[DATASET EXCERPTS]
Lemma stream_loop_keeps (lines : list sse_line) :
  faultless lines = true ->
  forall buffer,
    without_spaces (concat (fst (stream_loop lines buffer)))
    = without_spaces buffer ++ without_spaces (concat (contents lines)) /\
    snd (stream_loop lines buffer) = None.
Proof.
  induction lines as [|line lines IH]; intros Hok buffer.
  - simpl. rewrite without_spaces_if_strip, app_nil_r. auto.
  - destruct line as [delta| | |e]; simpl in Hok |- *.
    + cbn [concat]. rewrite (without_spaces_app delta).
      destruct (truthy delta) eqn:Hd.
      * pose proof (cut_sentence_keeps (buffer ++ delta)) as Hcut.
        destruct (cut_sentence (buffer ++ delta)) as [now buffer'].
        destruct (IH Hok buffer') as [H1 H2].
        destruct (stream_loop lines buffer') as [later err].
        cbn [fst snd] in *. split; [|exact H2].
        rewrite concat_app, without_spaces_app, H1, app_assoc, Hcut.
        now rewrite without_spaces_app, app_assoc.
      * apply truthy_false in Hd. subst delta.
        destruct (IH Hok buffer) as [H1 H2]. auto.
    + rewrite without_spaces_if_strip, app_nil_r. auto.
    + apply IH, Hok.
    + discriminate.
Qed.

Lemma chat_loop_keeps (lines : list sse_line) :
  forall acc full,
    chat_loop lines acc = Ok full ->
    faultless lines = true /\
    without_spaces full
    = without_spaces acc ++ without_spaces (concat (contents lines)).
Proof.
  induction lines as [|line lines IH]; intros acc full; simpl.
  - intros [= <-]. now rewrite app_nil_r.
  - destruct line as [delta| | |e].
    + intros H. apply IH in H as [Hok H]. split; [exact Hok|].
      rewrite H. cbn [concat]. rewrite (without_spaces_app delta).
      destruct (truthy delta) eqn:Hd.
      * now rewrite without_spaces_app, app_assoc.
      * apply truthy_false in Hd. now subst delta.
    + intros [= <-]. now rewrite app_nil_r.
    + apply IH.
    + discriminate.
Qed.

Lemma cut_sentence_stripped (buffer : str) :
  Forall (fun s => s <> [] /\ strip s = s) (fst (cut_sentence buffer)).
Proof.
  unfold cut_sentence. destruct (find_ender 0 buffer) as [i|]; cbn [fst];
    [|constructor].
  destruct (truthy _) eqn:Ht; constructor; [|constructor].
  split.
  - intros Hnil. rewrite Hnil in Ht. discriminate.
  - apply strip_by_idem.
Qed.

Lemma rest_stripped (buffer : str) :
  Forall (fun s => s <> [] /\ strip s = s)
         (if truthy (strip buffer) then [strip buffer] else []).
Proof.
  destruct (truthy _) eqn:Ht; constructor; [|constructor].
  split.
  - intros Hnil. rewrite Hnil in Ht. discriminate.
  - apply strip_by_idem.
Qed.

Lemma stream_loop_stripped (lines : list sse_line) :
  forall buffer,
    Forall (fun s => s <> [] /\ strip s = s) (fst (stream_loop lines buffer)).
Proof.
  induction lines as [|line lines IH]; intros buffer; simpl.
  - apply rest_stripped.
  - destruct line as [delta| | |e]; cbn [fst].
    + destruct (truthy delta); [|apply IH].
      pose proof (cut_sentence_stripped (buffer ++ delta)) as Hcut.
      destruct (cut_sentence (buffer ++ delta)) as [now buffer'].
      specialize (IH buffer').
      destruct (stream_loop lines buffer') as [later err].
      cbn [fst] in *. apply Forall_app. split; assumption.
    + apply rest_stripped.
    + apply IH.
    + constructor.
Qed.

Lemma cut_sentence_one (buffer : str) :
  (length (fst (cut_sentence buffer)) <= 1)%nat.
Proof.
  unfold cut_sentence. destruct (find_ender 0 buffer); cbn [fst];
    [destruct (truthy _)|]; simpl; lia.
Qed.

Lemma stream_loop_count (lines : list sse_line) :
  forall buffer,
    (length (fst (stream_loop lines buffer))
     <= length (filter (fun d => truthy d = true) (contents lines)) + 1)%nat.
Proof.
  induction lines as [|line lines IH]; intros buffer; simpl.
  - destruct (truthy _); simpl; lia.
  - destruct line as [delta| | |e]; cbn [fst].
    + rewrite filter_cons.
      destruct (truthy delta) eqn:Hd; case_decide; try congruence.
      * pose proof (cut_sentence_one (buffer ++ delta)) as Hcut.
        destruct (cut_sentence (buffer ++ delta)) as [now buffer'].
        specialize (IH buffer').
        destruct (stream_loop lines buffer') as [later err].
        simpl in IH, Hcut |- *. rewrite length_app. unfold str in *. lia.
      * apply IH.
    + destruct (truthy _); simpl; lia.
    + apply IH.
    + simpl. lia.
Qed.

End StreamFacts.

(** X13: the sentence stream loses nothing but whitespace: when the reply
    has status 200 and no line raises, the sentences it yields, taken in
    order and without whitespace, are the content deltas received before
    the end marker, and the stream ends without an exception. *)
Theorem stream_keeps_characters (lines : list LLM.sse_line) :
  LLM.faultless lines = true ->
  without_spaces (concat (fst (LLM.chat_stream_sentences 200 lines)))
  = without_spaces (concat (LLM.contents lines)) /\
  snd (LLM.chat_stream_sentences 200 lines) = None.
Proof.
  intros Hok. unfold LLM.chat_stream_sentences. simpl.
  apply (stream_loop_keeps lines Hok []).
Qed.

(** X14: whatever the lines, every sentence the stream yields is not empty
    and has no whitespace at either end. *)
Theorem stream_sentences_are_stripped (status : Z)
    (lines : list LLM.sse_line) :
  Forall (fun s => s <> [] /\ strip s = s)
         (fst (LLM.chat_stream_sentences status lines)).
Proof.
  unfold LLM.chat_stream_sentences. destruct (negb _); [constructor|].
  apply stream_loop_stripped.
Qed.

(** X15: the stream yields at most one sentence for each non-empty content
    delta, and one more for what is left at the end: a delta that
    completes several sentences releases only the first of them. *)
Theorem stream_one_sentence_per_delta (status : Z)
    (lines : list LLM.sse_line) :
  (length (fst (LLM.chat_stream_sentences status lines))
   <= length (filter (fun d => truthy d = true) (LLM.contents lines)) + 1)%nat.
Proof.
  unfold LLM.chat_stream_sentences. destruct (negb _); [simpl; lia|].
  apply stream_loop_count.
Qed.

(** X16: the two ways of asking agree: a reply that [chat] returns whole
    is, whitespace apart, what [chat_stream_sentences] yields sentence by
    sentence for the same lines. *)
Theorem chat_agrees_with_stream (status : Z) (lines : list LLM.sse_line)
    (reply : str) :
  LLM.chat status lines = Ok reply ->
  without_spaces reply
  = without_spaces (concat (fst (LLM.chat_stream_sentences status lines))) /\
  snd (LLM.chat_stream_sentences status lines) = None.
Proof.
  unfold LLM.chat, LLM.chat_stream_sentences.
  destruct (negb (status =? 200)); [discriminate|].
  destruct (LLM.chat_loop lines []) as [full|e] eqn:Hloop; [|discriminate].
  intros [= <-]. apply chat_loop_keeps in Hloop as [Hok Hfull].
  destruct (stream_loop_keeps lines Hok []) as [H1 H2].
  split; [|exact H2].
  now rewrite without_spaces_strip, Hfull, H1.
Qed.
[/DATASET EXCERPTS]
The reply should hold only the lines from the beginning of the listing above through the line with "(cut_sentence_keeps (buffer ++ delta)) as Hcut.", each one written exactly as it appears.

- _SOLUTION_:
Lemma stream_loop_keeps (lines : list sse_line) :
  faultless lines = true ->
  forall buffer,
    without_spaces (concat (fst (stream_loop lines buffer)))
    = without_spaces buffer ++ without_spaces (concat (contents lines)) /\
    snd (stream_loop lines buffer) = None.
Proof.
  induction lines as [|line lines IH]; intros Hok buffer.
  - simpl. rewrite without_spaces_if_strip, app_nil_r. auto.
  - destruct line as [delta| | |e]; simpl in Hok |- *.
    + cbn [concat]. rewrite (without_spaces_app delta).
      destruct (truthy delta) eqn:Hd.
      * pose proof (cut_sentence_keeps (buffer ++ delta)) as Hcut.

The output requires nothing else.